# [Instructions to follow]
Could you copy out every line of the data where the word "pose" occurs?

(Collected data)
****************************************

(** C39: audit proofs are sound and complete: over the chain of an opened
    ledger, the node finds a proof for a task exactly when some block records
    its completion, and the proof it returns is about an event of a block at
    the stated height and verifies, with that event's hash, against the root
    stored in that block. *)
Theorem audit_proof_exact i id :
  chain_ok (blocks (ledger i)) →
  match ledger_proof i id with
  | Some ap => completes id (ap_event ap) = true ∧
      ∃ b h, b ∈ blocks (ledger i) ∧ height b = block_height ap ∧ events_root b = ap_root ap ∧
        ap_event ap ∈ events b ∧ SignedEvent_hash (ap_event ap) = Ok h ∧
        MerkleProof_verify (ap_proof ap) h (ap_root ap) = true
  | None => ∀ b e, b ∈ blocks (ledger i) → e ∈ events b → completes id e = false
  end.
Proof.
  intros Hc. apply find_proof_spec. intros b (pre&post&E)%list_elem_of_split.
  by destruct (chain_linked _ _ _ _ Hc E) as (_&_&_&?&_).
Qed.

End audit_proofs.

(** ** Witnesses *)

Module Samples.
Import Toy ToyDoc Node.Samples NodeRestart.Samples.

Definition still (n : nat) : Z := 100.
Definition text0 (e : NodeError) : string := "error".

Lemma messages_written (m : Message) : is_Some (to_vec m).
Proof. eexists. reflexivity. Qed.
Lemma messages_signed (kp : Keypair) (m : bytes) : is_Some (keypair_sign kp m).
Proof. eexists. reflexivity. Qed.
Lemma still_in_window n : still n - 0 < REQUEST_WINDOW_MILLIS.
Proof. unfold still, REQUEST_WINDOW_MILLIS. lia. Qed.

(** Content of two chunks, and content of more chunks than a window allows. *)
Definition content (n : Z) : bytes := replicate (Z.to_nat n) x07.

Lemma length_content n : 0 ≤ n → Z.of_nat (length (content n)) = n.
Proof. intros Hn. unfold content. rewrite length_replicate. lia. Qed.

Lemma capacity0 n : 0 ≤ n ≤ MAX_CONTENT_SIZE →
  capacity_for peer0 state0 (ContentId_of (content n)) (Z.of_nat (length (content n))).
Proof.
  intros Hn. rewrite length_content by lia. unfold capacity_for. split_and!; [lia| |].
  - right. change (uploads (inner state0)) with (∅ : uploads_table). rewrite map_size_empty.
    unfold MAX_ACTIVE_UPLOADS. lia.
  - unfold reserved_by_others. change (uploads (inner state0)) with (∅ : uploads_table).
    rewrite map_fold_empty. unfold MAX_IN_FLIGHT_UPLOAD_BYTES, MAX_CONTENT_SIZE in *. lia.
Qed.

Lemma room0 (k : Z) :
  k ≤ MAX_REQUESTS_PER_IDENTITY_PER_WINDOW → room peer0 0 k (request_budget (inner state0)).
Proof.
  intros Hk. unfold room, used. change (request_budget (inner state0)) with (mkRequestBudget 0 0 ∅).
  cbn [window_started_at global identities]. rewrite lookup_empty.
  unfold MAX_REQUESTS_GLOBAL_PER_WINDOW, MAX_REQUESTS_PER_IDENTITY_PER_WINDOW in *. cbn. lia.
Qed.

Lemma requests0 : div_ceil (Z.of_nat (length (content 100000))) CONTENT_CHUNK_SIZE + 2 ≤ MAX_REQUESTS_PER_IDENTITY_PER_WINDOW.
Proof. rewrite length_content by lia. vm_compute. discriminate. Qed.
Lemma more_than_allowed : 4095 * CONTENT_CHUNK_SIZE < Z.of_nat (length (content 300000000)).
Proof. rewrite length_content by lia. unfold CONTENT_CHUNK_SIZE. lia. Qed.

#[local] Opaque content.

Lemma upload_stores_content_witness :
  let '(r, s') := transfer_content_via (served 7 still host0 text0 self0) peer0 (ContentId_of (content 100000)) (content 100000) state0 in
  let '(rp, w') := FileCas_put 7 (cas self0) (content 100000) (world state0) in
  is_ok r = is_ok rp ∧
  ∃ bud n, s' = mkNodeState (set_uploads
      (if Z.of_nat (length (content 100000)) <=? CONTENT_CHUNK_SIZE then uploads (inner state0)
       else delete (node_id peer0, ContentId_of (content 100000)) (uploads (inner state0)))
      (set_request_budget bud (inner state0))) w' n.
Proof.
  pose proof (upload_stores_content 7 still host0 text0 self0 peer0 state0 messages_written messages_signed
    eq_refl eq_refl 0 still_in_window I (ContentId_of (content 100000)) (content 100000) eq_refl
    (capacity0 100000 ltac:(unfold MAX_CONTENT_SIZE; lia)) (room0 _ requests0)) as Hup. exact Hup.
Defined.

Lemma large_upload_rate_limited_witness :
  (transfer_content_via (served 7 still host0 text0 self0) peer0 (ContentId_of (content 300000000)) (content 300000000) state0).1 = Err (Rejected "request rate limit exceeded").
Proof.
  pose proof (large_upload_rate_limited 7 still host0 text0 self0 peer0 state0 messages_written messages_signed
    eq_refl eq_refl 0 still_in_window I (ContentId_of (content 300000000)) (content 300000000) eq_refl
    (capacity0 300000000 ltac:(unfold MAX_CONTENT_SIZE; lia)) more_than_allowed
    (room0 _ (Z.le_refl _)) eq_refl) as Hup. exact Hup.
Defined.

(** A node that is its own peer, and tasks for it. *)
Definition self_peer : bytes := [x01].
Definition loopback : Endpoint :=
  mkEndpoint (λ _ e, served 7 clock0 host0 text0 config1 e) (aret [self_peer]) (λ _, aret [])
    (λ _, aret tt) (λ _ _, aret tt) (aret []).
Definition task_for (ib : bytes) (v : VerificationPolicy) : Task :=
  mkTask "t" (ContentId_of [x00]) (ContentId_of ib)
    (mkRequirements 1048576 0 "wasmtime-bytes-v1" 0 NetNone) v None.

Abbreviation sharded1 :=
  (execute_sharded_bytes_p2p clock0 "decode" config1 loopback [self_peer] (task_for [] TrustExecutor)
    [x00] [x05; x06; x07] 2 first_open.2).
Definition distributed_of (r : result DistributedExecution NodeError) : DistributedExecution :=
  match r with Ok d => d | Err _ => mkDistributedExecution [] [] 0 0 end.
Lemma distributed_of_spec (x : result DistributedExecution NodeError * NodeState) :
  is_ok x.1 = true → x = (Ok (distributed_of x.1), x.2).
Proof. by destruct x as [[|] s]. Qed.

Lemma sharded_execution_vouched_witness :
  let d := distributed_of sharded1.1 in
  concat (shards_of [x05; x06; x07] 2) = [x05; x06; x07] ∧ length (outputs d) = 2%nat ∧
  ∀ i c, shards_of [x05; x06; x07] 2 !! i = Some c → ∃ r out, shards d !! i = Some r ∧ outputs d !! i = Some out ∧
    vouched (shard_task (task_for [] TrustExecutor) i c) r out.
Proof.
  destruct (sharded_execution_vouched clock0 "decode" config1 loopback [self_peer] (task_for [] TrustExecutor)
    [x00] [x05; x06; x07] 2 first_open.2 (distributed_of sharded1.1) sharded1.2) as (Hc&_&_&_&Ho&Hv).
  - lia.
  - apply (distributed_of_spec sharded1). vm_compute. reflexivity.
  - split_and!; [exact Hc|exact Ho|exact Hv].
Defined.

****************************************

# [Task output]
  pose proof (upload_stores_content 7 still host0 text0 self0 peer0 state0 messages_written messages_signed
  pose proof (large_upload_rate_limited 7 still host0 text0 self0 peer0 state0 messages_written messages_signed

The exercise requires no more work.